Tuesday, March 30, 2010

an ever-so-slight trichotillomania

severely elevated | very elevated | moderately elevated | slightly elevated | HUNKY DORY! | slightly depressed | moderately depressed | deeply depressed | severe depressed || anx : 0| agit : 0

I just visited the blog of a trichotillomaniac, i.e., a person who has the habit of pulling out her hair (Normally I would place a link to a site that I cite, but I'm not sure she wouldn't mind, so I decided against it this time).

It's quite interesting - for me, at least - to read other people's musings on their own flavor of psychosis, especially those who have conditions similar to mine. Aside from the fact that I am amused by how another person's thoughts could mirror mine, I find it comforting that I am not alone. In this particular case, I am reminded of another little beastie in my menagerie.

Anyway, back to the blog I was talking about.

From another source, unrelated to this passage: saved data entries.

(** ** Storing the chunks when every vector is there and has the
    declared length *)

Lemma skipn_head {A : Type} (i : nat) (l : list A) (a : A) (rest : list A) :
  skipn i l = a :: rest -> nth_error l i = Some a /\ skipn (S i) l = rest.
Proof.
  revert l. induction i as [|i IH]; intros l E.
  - simpl in E. subst l. auto.
  - destruct l as [|x l]; [discriminate|]. simpl in E. apply IH in E.
    exact E.
Qed.

Lemma storeChunks_sized (docId : Z) (es : list (Float32Array scalar))
    (rest : list Chunker.Chunk) (i : nat) (db : Database scalar) :
  consistent db -> has_document docId db = true ->
  (length rest <= length (skipn i es))%nat ->
  Forall (fun v => len_list v = embeddingDimension db)
         (firstn (length rest) (skipn i es)) ->
  exists rows erows,
    snd (storeChunks docId es i rest db) = false
    /\ chunks (fst (storeChunks docId es i rest db)) = chunks db ++ rows
    /\ embeddings (fst (storeChunks docId es i rest db)) = embeddings db ++ erows
    /\ map row_data rows = map (chunk_data docId) rest
    /\ map (@e_chunk_id scalar) erows = map c_id rows
    /\ map (@e_embedding scalar) erows = firstn (length rest) (skipn i es)
    /\ Forall (fun r => (chunks_seq db < c_id r)%Z) rows.
Proof.
  revert i db. induction rest as [|chunk rest IH];
    intros i db Hcons Hdoc Hlen Hsized.
  - exists [], []. simpl. rewrite !app_nil_r. repeat split; constructor.
  - simpl in Hlen, Hsized.
    destruct (skipn i es) as [|v tail] eqn:Eskip; [simpl in Hlen; lia|].
    destruct (skipn_head i es v tail Eskip) as [Hnth Etail].
    simpl in Hlen. apply Forall_cons_iff in Hsized.
    destruct Hsized as [Hv Hsized'].
    cbn [storeChunks]. rewrite Hnth. unfold addChunk_at.
    destruct (addChunk_cases (chunk_data docId chunk) v db
                (embedding_ids_bounded Hcons))
      as [(Hfk & _) | [(_ & Hne & _) | (_ & _ & E)]].
    + unfold foreign_key_violated in Hfk. simpl in Hfk.
      rewrite Hdoc, andb_false_r in Hfk. discriminate.
    + contradiction.
    + rewrite E.
      set (r := new_chunk (chunk_data docId chunk) (chunks_seq db + 1)).
      set (e := {| e_chunk_id := (chunks_seq db + 1)%Z; e_embedding := v |}).
      set (db' := with_embeddings
                    (with_chunks db (chunks db ++ [r]) (chunks_seq db + 1))
                    (embeddings db ++ [e])).
      assert (Hcons' : consistent db').
      { pose proof (after_consistent (AddChunk (chunk_data docId chunk) v) Hcons)
          as H.
        unfold after in H. rewrite E in H. exact H. }
      destruct (IH (S i) db' Hcons' Hdoc) as (rows & erows & H1 & H2 & H3 & H4 & H5 & H6 & H7).
      { rewrite Etail. lia. }
      { rewrite Etail. exact Hsized'. }
      exists (r :: rows), (e :: erows).
      rewrite H1, H2, H3. simpl. rewrite <- !app_assoc. simpl.
      rewrite H4, H5, H6, Etail.
      repeat split; try reflexivity.
      constructor; [simpl; lia|].
      eapply Forall_impl; [|exact H7]. simpl. intros x Hx. lia.
Qed.




Lemma embeddings_of_none (docId : Z) (db : Database scalar) :
  chunks_of docId db = [] -> embeddings_of docId db = [].
Proof.
  intros Hnone. unfold embeddings_of, chunk_ids_of.
  unfold chunks_of in Hnone. rewrite Hnone. simpl.
  apply filter_none. reflexivity.
Qed.


(** ** New documents, one after the other *)

Lemma not_found_at (path : jsstring) (db : Database scalar) :
  ~ In path (map d_file_path (documents db)) -> document_at path db = None.
Proof.
  unfold document_at. induction (documents db) as [|d l IH]; simpl; intros H;
    [reflexivity|].
  destruct (jsstring_eqb (d_file_path d) path) eqn:E.
  - apply jsstring_eqb_eq in E. tauto.
  - apply IH. tauto.
Qed.

Lemma upsert_new_path now meta (db : Database scalar) :
  ~ In (filePath meta) (map d_file_path (documents db)) ->
  map d_file_path (documents (fst (upsertDocument now meta db)))
  = map d_file_path (documents db) ++ [filePath meta].
Proof.
  intros Hnew. unfold upsertDocument. rewrite (not_found_at _ _ Hnew). simpl.
  rewrite map_app. reflexivity.
Qed.

Lemma init_file_paths (st : Database scalar * InitTally) (file : jsstring) :
  ~ In file (map d_file_path (documents (fst st))) ->
  map d_file_path
      (documents (fst (init_file cwd read md5 embedBatch unixepoch st file)))
  = map d_file_path (documents (fst st))
    ++ (if readable cwd read file then [file] else []).
Proof.
  destruct st as [db n]. simpl. intros Hnew. unfold init_file, readable.
  destruct (read (join cwd file)) as [[content mtimeMs]|];
    [|simpl; rewrite app_nil_r; reflexivity].
  pose proof (upsert_new_path (unixepoch file)
                (metadata_of md5 file content mtimeMs) db Hnew) as Hup.
  destruct (upsertDocument (unixepoch file)
              (metadata_of md5 file content mtimeMs) db) as [db2 docId].
  simpl in Hup.
  pose proof (embed_and_store_documents file
                (Chunker.chunkMarkdown content Chunker.no_options) docId db2)
    as Hdocs.
  destruct (embed_and_store embedBatch file _ docId db2) as [db3 [|]];
    simpl in Hdocs.
  - simpl. rewrite Hdocs. exact Hup.
  - destruct (Chunker.chunkMarkdown content Chunker.no_options); simpl;
      rewrite Hdocs; exact Hup.
Qed.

I like how the lady described her condition on her home page: trichotillomania is often seen as an impulse control disorder, but what it actually is is a manifestation of obsessive-compulsive disorder. I take this in and tell myself that that makes perfect sense.

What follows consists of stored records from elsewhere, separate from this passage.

(** * Radius normalisation of the bus-stop viewer

    Shallow embedding of [compute_radius_from_series] from
    [avl_bus_proj/folium_example.py], of the tooltip and popup texts of
    the page script of the same file, and the properties of their
    specification.

    The function is embedded twice.

    The first embedding reads its arithmetic exactly: a cell is
    [Some x] for a finite real number [x] and [None] for NaN.  It
    serves the properties that do not depend on how the machine
    rounds: which cells are filled and with what, which branch is
    taken, what a constant batch gets, how positions correspond.  It
    says nothing of rounding, overflow, infinite cells or integer
    columns.  [np.log1p x] is [ln (1 + x)].

    The pandas operations are embedded with their documented behaviour
    on a float series: [median], [quantile], [min] and [max] skip NaN
    and are NaN on an empty series, [quantile] interpolates linearly
    between order statistics, [clip] ignores a NaN bound.

    The second embedding, [F64], is the function on binary64 cells
    with the machine's own arithmetic; it shows where the computed
    radii leave what the exact reading promises.

    In the page script a text is a sequence of bytes and the text
    [str(r[c])] of a cell is a field of the row.  [load_data], the map
    widget and its markers are outside the embedding. *)

From Stdlib Require Import PrimFloat.
From Stdlib Require Import Reals Lra Lia List String Ascii Bool ZArith.
From Stdlib Require Import Sorted Permutation.
Import ListNotations.
Local Open Scope R_scope.

(** ** Scalars *)

Definition float := option R.
Definition NaN : float := None.

Definition Rltb (x y : R) : bool := if Rlt_dec x y then true else false.
Definition Rleb (x y : R) : bool := if Rle_dec x y then true else false.
Definition Reqb (x y : R) : bool := if Req_dec_T x y then true else false.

I had a season of a trichotillomania of sorts, when I was a teenager. It didn't get to the point where I was balding, but I did have a semi-bald spot at the top of my head; the spot wasn't so obvious if I parted my hair a certain way, but it was visible enough for people to point it out to me. I remember seeing that thinning patch in a photograph and thinking, "Omg, they're right.. oh no, I'm repulsive!".

The hair-pulling started when I was much younger and simply became more frequent in the teen years. What usually triggers it is a sense that all is not right, the kind of frustrated feeling I get when I touch my hair and notice that it isn't half as nice as I want it to be. For some subconscious reason, I projected my apprehensions onto my hair. Whenever my fingertips feltthe tiniest bit of deviation in my tresses - a slight kink, a misbehaved wave - I knew that pulling out the offending strand/s would make things better. But as natural hair goes, there were always deviant strands, and I always had several to uproot. I even had this sick satisfaction in seeing that I had uprooted a lot of evil hair - that somehow gave me a sense that all will now be better. I did it not because I wanted to, but because I had to. If I didn't, all will not be right.

It's not a problem of impulse control. It's an excessive itch to flatten out the feeling that all is not right.

Finally, one day, I had one of those artist fits and had my hair cropped really, really short - as in, one inch all over. I decided that I could go for a punk / nonconforming artist /modern woman look. Besides, I just got so sick of my stubborn hair, it was time to subjugate it. Keeping it that short had other benefits aside from the cool factor: it prevented me from doing any pulling, at the same time it made my hair appear thin all over so it kinda camouflaged the balding spot.

I suppose that drastic haircut marked the decline of my version of trichotillomania. I haven't been pulling my hair that obsessively and that massively since.

I realize now that the hair-pulling was simply reincarnated into other OC behavior, such as compulsive tooth-brushing, obsessive hand-sanitizing, and so on (This is in addition to my still-consistent, from-childhood-and-never-went-away OCB's like lock-checking, cleaning, rubbing and so on).

I still engage in hair-pulling every now and then as an adult - in fact, I must admit that though I do not have an unattractive bald spot, I right now have a few ultrashort strands on my thickly-covered crown. I manage to stop the pulling by reminding myself of the patch of scalp I spotted in an old photograph of me. I tell myself that I wouldn't want to be a fat, ugly bald old lady.

I realize it has also helped if I set aside a budget for regular hair treatments - it teaches my tresses to more or less behave, and thus somewhat lessens the all is not right feeling. Still the best cure against my hair-pulling it is to not allow myself to be idle.